On June 11th the NTPF said it had paused funding for insourcing initiatives at Beaumont Hospital on foot of 'potential financial irregularities'.
The Irish Times reported subsequently that this followed a letter sent by doctors at Beaumont to the hospital's chairwoman in which they alleged it had billed the NTPF for about 1,400 patients seen in routine public clinics.
Ms Carroll MacNeill told the committee that examinations currently under way in relation to insourcing and the NTPF schemes were very important because of the ' (a) proper processes involved in it,(b) to ensure there is no corruption of those process and (c) to ensure that it is not operating as a barrier to us getting to a universal public system'.

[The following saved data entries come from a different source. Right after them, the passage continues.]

(** * SDL semaphores on Windows: src/thread/windows/SDL_syssem.c

    A shallow embedding of the two semaphore implementations of
    SDL_syssem.c (the WaitOnAddress one, suffix [_atom], and the kernel
    semaphore one, suffix [_kern]) and of the runtime selection between
    them, followed by the properties the specification states about them.

    The build modelled is the desktop one: SDL_THREAD_WINDOWS defined,
    SDL_WINAPI_FAMILY_PHONE and __WINRT__ not defined, so the atom
    implementation exists and reaches WaitOnAddress and WakeByAddressSingle
    through the two function pointers resolved by SDL_CreateSemaphore.

    Every C function is a program: a tree of the calls and memory accesses
    it performs, in source order.  A program is run in three ways:
    - [feed] gives it the result of each call from a list, whatever it is
      (what one thread sees when other threads and the system interfere);
    - [run] runs it alone against a [World] (heap and globals);
    - [sys_exec] runs several of them against one [World], one call at a
      time, in the order a schedule gives. *)

From Stdlib Require Import ZArith Lia List String Bool.
From stdpp Require Import base gmap list strings.

Local Open Scope Z_scope.

(** ** Machine integers *)

(** LONG: 32 bits, signed (two's complement). *)
Definition LONG_MIN : Z := - 2 ^ 31.
Definition LONG_MAX : Z := 2 ^ 31 - 1.
Definition to_LONG (z : Z) : Z := (z + 2 ^ 31) mod 2 ^ 32 - 2 ^ 31.

(** Uint32 and DWORD: 32 bits, unsigned. *)
Definition to_Uint32 (z : Z) : Z := z mod 2 ^ 32.
Definition to_DWORD (z : Z) : Z := z mod 2 ^ 32.

(** Uint64: 64 bits, unsigned. *)
Definition to_Uint64 (z : Z) : Z := z mod 2 ^ 64.

Definition is_Uint32 (z : Z) : Prop := 0 <= z < 2 ^ 32.
Definition is_LONG (z : Z) : Prop := LONG_MIN <= z <= LONG_MAX.
Definition is_Sint64 (z : Z) : Prop := - 2 ^ 63 <= z < 2 ^ 63.

(** ** Constants of the Windows SDK *)

Definition NULL : Z := 0.
Definition FALSE : Z := 0.
Definition TRUE : Z := 1.
Definition INFINITE : Z := 4294967295.      (* 0xFFFFFFFF *)
Definition WAIT_OBJECT_0 : Z := 0.
Definition WAIT_TIMEOUT : Z := 258.
Definition ERROR_TIMEOUT : Z := 1460.
Definition sizeof_LONG : Z := 4.

(** ** Constants and macros of SDL declared outside SDL_syssem.c *)

(** Modelled from the spec: SDL_MUTEX_TIMEDOUT is defined in SDL_mutex.h,
    which is not part of the sources at hand.  The spec makes TimedOut an
    outcome of its own, distinct from Ok (0) and from the negative error
    results; SDL defines it as 1. *)
Definition SDL_MUTEX_TIMEDOUT : Z := 1.

(** Modelled from the spec: SDL_SetError, SDL_InvalidParamError and
    SDL_OutOfMemory (SDL_error.h) record an error for the caller and
    return a negative error result; SDL returns -1 from all three. *)
Definition SDL_ERROR_RESULT : Z := -1.

(** Modelled from the spec: SDL_NS_TO_MS is a macro of SDL_timer.h, which
    is not part of the sources at hand.  The spec has nanoseconds converted
    to whole milliseconds; SDL divides by SDL_NS_PER_MS = 1000000 with C's
    integer division. *)
Definition SDL_NS_PER_MS : Z := 1000000.
Definition SDL_NS_TO_MS (NS : Z) : Z := NS ÷ SDL_NS_PER_MS.

(** ** What a program touches *)

(** The lvalues the file reads and writes: the fields of the two
    semaphore structs, given the address of the struct, and the globals. *)
Inductive lval : Type :=
  | sem_atom_count (sem : Z)        (* ((SDL_sem_atom * )sem)->count *)
  | sem_kern_id (sem : Z)           (* ((SDL_sem_kern * )sem)->id *)
  | sem_kern_count (sem : Z)        (* ((SDL_sem_kern * )sem)->count *)
  | active_Create                   (* SDL_sem_impl_active.Create *)
  | active_Destroy
  | active_WaitTimeoutNS
  | active_Value
  | active_Post
  | var_pWaitOnAddress              (* the global pWaitOnAddress *)
  | var_pWakeByAddressSingle.       (* the global pWakeByAddressSingle *)

Inductive ctype : Type := T_sem_atom | T_sem_kern.

(** The calls and memory accesses of the file.  [pWaitOnAddress] and
    [pWakeByAddressSingle] are the calls through the two function
    pointers; [MemLoad] and [MemStore] are plain accesses. *)
Inductive action : Type :=
  | SDL_malloc (sizeof : ctype)
  | SDL_free (p : Z)
  | SDL_OutOfMemory
  | SDL_InvalidParamError (param : string)
  | SDL_SetError (msg : string)
  | SDL_GetTicksNS
  | SDL_GetHintBoolean (name : string) (default_value : Z)
  | MemLoad (l : lval)
  | MemStore (l : lval) (v : Z)
  | InterlockedCompareExchange (l : lval) (exchange comparand : Z)
  | InterlockedIncrement (l : lval)
  | InterlockedDecrement (l : lval)
  | pWaitOnAddress (l : lval) (compare size timeout : Z)
  | pWakeByAddressSingle (l : lval)
  | GetLastError
  | CreateSemaphore (lInitialCount lMaximumCount : Z)
  | CloseHandle (h : Z)
  | WaitForSingleObjectEx (h dwMilliseconds bAlertable : Z)
  | ReleaseSemaphore (h lReleaseCount : Z)
  | GetModuleHandle (name : string)
  | GetProcAddress (module : Z) (name : string).

Global Instance lval_eq_dec : EqDecision lval.
Proof. solve_decision. Defined.
Global Instance ctype_eq_dec : EqDecision ctype.
Proof. solve_decision. Defined.
Global Instance action_eq_dec : EqDecision action.
Proof. solve_decision. Defined.

(** An event: a call or access together with what it returned. *)
Definition event : Type := action * Z.

(** ** Programs *)

Inductive prog : Type :=
  | Ret (v : Z)                         (* return v *)
  | Act (a : action) (k : Z -> prog)    (* perform a, go on with its result *)
  | Spin                                (* still inside for (;;): fuel is out *)
  | Crash.                              (* call through a bad function pointer *)

Fixpoint bind (p : prog) (f : Z -> prog) : prog :=
  match p with
  | Ret v => f v
  | Act a k => Act a (fun r => bind (k r) f)
  | Spin => Spin
  | Crash => Crash
  end.

Definition call (a : action) : prog := Act a Ret.

Notation "x <- p ;; q" := (bind p (fun x => q))
  (at level 100, p at next level, right associativity).
Notation "p ;;; q" := (bind p (fun _ => q))
  (at level 100, right associativity).

(** ** Atomic + WaitOnAddress implementation *)

Definition SDL_CreateSemaphore_atom (initial_value : Z) : prog :=
  sem <- call (SDL_malloc T_sem_atom) ;;
  if negb (sem =? NULL) then
    call (MemStore (sem_atom_count sem) (to_LONG initial_value)) ;;;
    Ret sem
  else
    call SDL_OutOfMemory ;;;
    Ret sem.

Definition SDL_DestroySemaphore_atom (sem : Z) : prog :=
  if negb (sem =? NULL) then
    call (SDL_free sem) ;;; Ret 0
  else Ret 0.

(** [while (count == 0) { ... }] of the infinite wait, then [k count]. *)
Fixpoint wait_zero_infinite (fuel : nat) (sem count : Z) (k : Z -> prog) : prog :=
  if count =? 0 then
    match fuel with
    | O => Spin
    | S fuel' =>
        ok <- call (pWaitOnAddress (sem_atom_count sem) count sizeof_LONG INFINITE) ;;
        if ok =? FALSE then
          call (SDL_SetError "WaitOnAddress() failed")
        else
          count <- call (MemLoad (sem_atom_count sem)) ;;
          wait_zero_infinite fuel' sem count k
    end
  else k count.

(** [for (;;) { ... }] of the infinite wait. *)
Fixpoint wait_loop_infinite (fuel : nat) (sem : Z) : prog :=
  match fuel with
  | O => Spin
  | S fuel' =>
      count <- call (MemLoad (sem_atom_count sem)) ;;
      wait_zero_infinite fuel' sem count (fun count =>
        old <- call (InterlockedCompareExchange (sem_atom_count sem)
                       (to_LONG (count - 1)) count) ;;
        if old =? count then Ret 0
        else wait_loop_infinite fuel' sem)
  end.

(** [while (count == 0) { ... }] of the timed wait, then [k count]. *)
Fixpoint wait_zero_timed (fuel : nat) (sem deadline count : Z) (k : Z -> prog) : prog :=
  if count =? 0 then
    match fuel with
    | O => Spin
    | S fuel' =>
        now <- call SDL_GetTicksNS ;;
        if deadline >? now then
          let timeout_eff := to_DWORD (SDL_NS_TO_MS (deadline - now)) in
          ok <- call (pWaitOnAddress (sem_atom_count sem) count sizeof_LONG timeout_eff) ;;
          if ok =? FALSE then
            err <- call GetLastError ;;
            if err =? ERROR_TIMEOUT then Ret SDL_MUTEX_TIMEDOUT
            else call (SDL_SetError "WaitOnAddress() failed")
          else
            count <- call (MemLoad (sem_atom_count sem)) ;;
            wait_zero_timed fuel' sem deadline count k
        else Ret SDL_MUTEX_TIMEDOUT
    end
  else k count.

(** [for (;;) { ... }] of the timed wait. *)
Fixpoint wait_loop_timed (fuel : nat) (sem deadline : Z) : prog :=
  match fuel with
  | O => Spin
  | S fuel' =>
      count <- call (MemLoad (sem_atom_count sem)) ;;
      wait_zero_timed fuel' sem deadline count (fun count =>
        old <- call (InterlockedCompareExchange (sem_atom_count sem)
                       (to_LONG (count - 1)) count) ;;
        if old =? count then Ret 0
        else wait_loop_timed fuel' sem deadline)
  end.

Definition SDL_WaitSemaphoreTimeoutNS_atom (fuel : nat) (sem timeoutNS : Z) : prog :=
  if sem =? NULL then call (SDL_InvalidParamError "sem")
  else if timeoutNS =? 0 then
    count <- call (MemLoad (sem_atom_count sem)) ;;
    if count =? 0 then Ret SDL_MUTEX_TIMEDOUT
    else
      old <- call (InterlockedCompareExchange (sem_atom_count sem)
                     (to_LONG (count - 1)) count) ;;
      if old =? count then Ret 0
      else Ret SDL_MUTEX_TIMEDOUT
  else if timeoutNS <? 0 then wait_loop_infinite fuel sem
  else
    now <- call SDL_GetTicksNS ;;
    let deadline := to_Uint64 (now + timeoutNS) in
    wait_loop_timed fuel sem deadline.

Definition SDL_GetSemaphoreValue_atom (sem : Z) : prog :=
  if sem =? NULL then
    call (SDL_InvalidParamError "sem") ;;;
    Ret 0
  else
    count <- call (MemLoad (sem_atom_count sem)) ;;
    Ret (to_Uint32 count).

Definition SDL_PostSemaphore_atom (sem : Z) : prog :=
  if sem =? NULL then call (SDL_InvalidParamError "sem")
  else
    call (InterlockedIncrement (sem_atom_count sem)) ;;;
    call (pWakeByAddressSingle (sem_atom_count sem)) ;;;
    Ret 0.

(** ** Fallback implementation using kernel semaphores *)

Definition SDL_CreateSemaphore_kern (initial_value : Z) : prog :=
  sem <- call (SDL_malloc T_sem_kern) ;;
  if negb (sem =? NULL) then
    (* Create the semaphore, with max value 32K *)
    id <- call (CreateSemaphore (to_LONG initial_value) (32 * 1024)) ;;
    call (MemStore (sem_kern_id sem) id) ;;;
    call (MemStore (sem_kern_count sem) (to_LONG initial_value)) ;;;
    id <- call (MemLoad (sem_kern_id sem)) ;;
    if id =? NULL then
      call (SDL_SetError "Couldn't create semaphore") ;;;
      call (SDL_free sem) ;;;
      Ret NULL
    else Ret sem
  else
    call SDL_OutOfMemory ;;;
    Ret sem.

Definition SDL_DestroySemaphore_kern (sem : Z) : prog :=
  if negb (sem =? NULL) then
    id <- call (MemLoad (sem_kern_id sem)) ;;
    (if negb (id =? NULL) then
       id <- call (MemLoad (sem_kern_id sem)) ;;
       call (CloseHandle id) ;;;
       call (MemStore (sem_kern_id sem) 0)
     else Ret 0) ;;;
    call (SDL_free sem) ;;;
    Ret 0
  else Ret 0.

Definition SDL_WaitSemaphoreTimeoutNS_kern (sem timeoutNS : Z) : prog :=
  if sem =? NULL then call (SDL_InvalidParamError "sem")
  else
    let dwMilliseconds :=
      if timeoutNS <? 0 then INFINITE
      else to_DWORD (SDL_NS_TO_MS timeoutNS) in
    id <- call (MemLoad (sem_kern_id sem)) ;;
    r <- call (WaitForSingleObjectEx id dwMilliseconds FALSE) ;;
    if r =? WAIT_OBJECT_0 then
      call (InterlockedDecrement (sem_kern_count sem)) ;;;
      Ret 0
    else if r =? WAIT_TIMEOUT then
      Ret SDL_MUTEX_TIMEDOUT
    else
      call (SDL_SetError "WaitForSingleObject() failed").

Definition SDL_GetSemaphoreValue_kern (sem : Z) : prog :=
  if sem =? NULL then
    call (SDL_InvalidParamError "sem") ;;;
    Ret 0
  else
    count <- call (MemLoad (sem_kern_count sem)) ;;
    Ret (to_Uint32 count).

'I became aware and concerned about this at a very early stage, about six or eight weeks into being Minister. It arose from constantly asking about the use CT machine and diagnostics, what time does it run until or what happens on Saturdays.'
She said it turned out that in some hospitals equipment was working at weekends but not necessarily in the public system.
The Minister said until the findings of a forthcoming HSE analysis – which is due shortly –'we do not have a real understanding on a site-by-site basis on what is happening, what the national implications for that are, how that is being used in different ways, how this has the capacity to be used wrongly, even if legitimately, in delivering the overall public good of a public system working at maximum productivity'.
The Minister said she was notified about the NTPF issue in Beaumont on April 11th after she had already begun the review into insourcing.
Separately the Minister said activity in hospitals overall was not keeping pace with record levels of State investment over recent years.
She said one large hospital – known technically as a model four facility – ' only saw a three per cent increase in overall activity from a 36 per cent in workforce and a real expenditure increase of 42 per cent'.
The Minister later identified this centre as St Vincent's University Hospital in Dublin.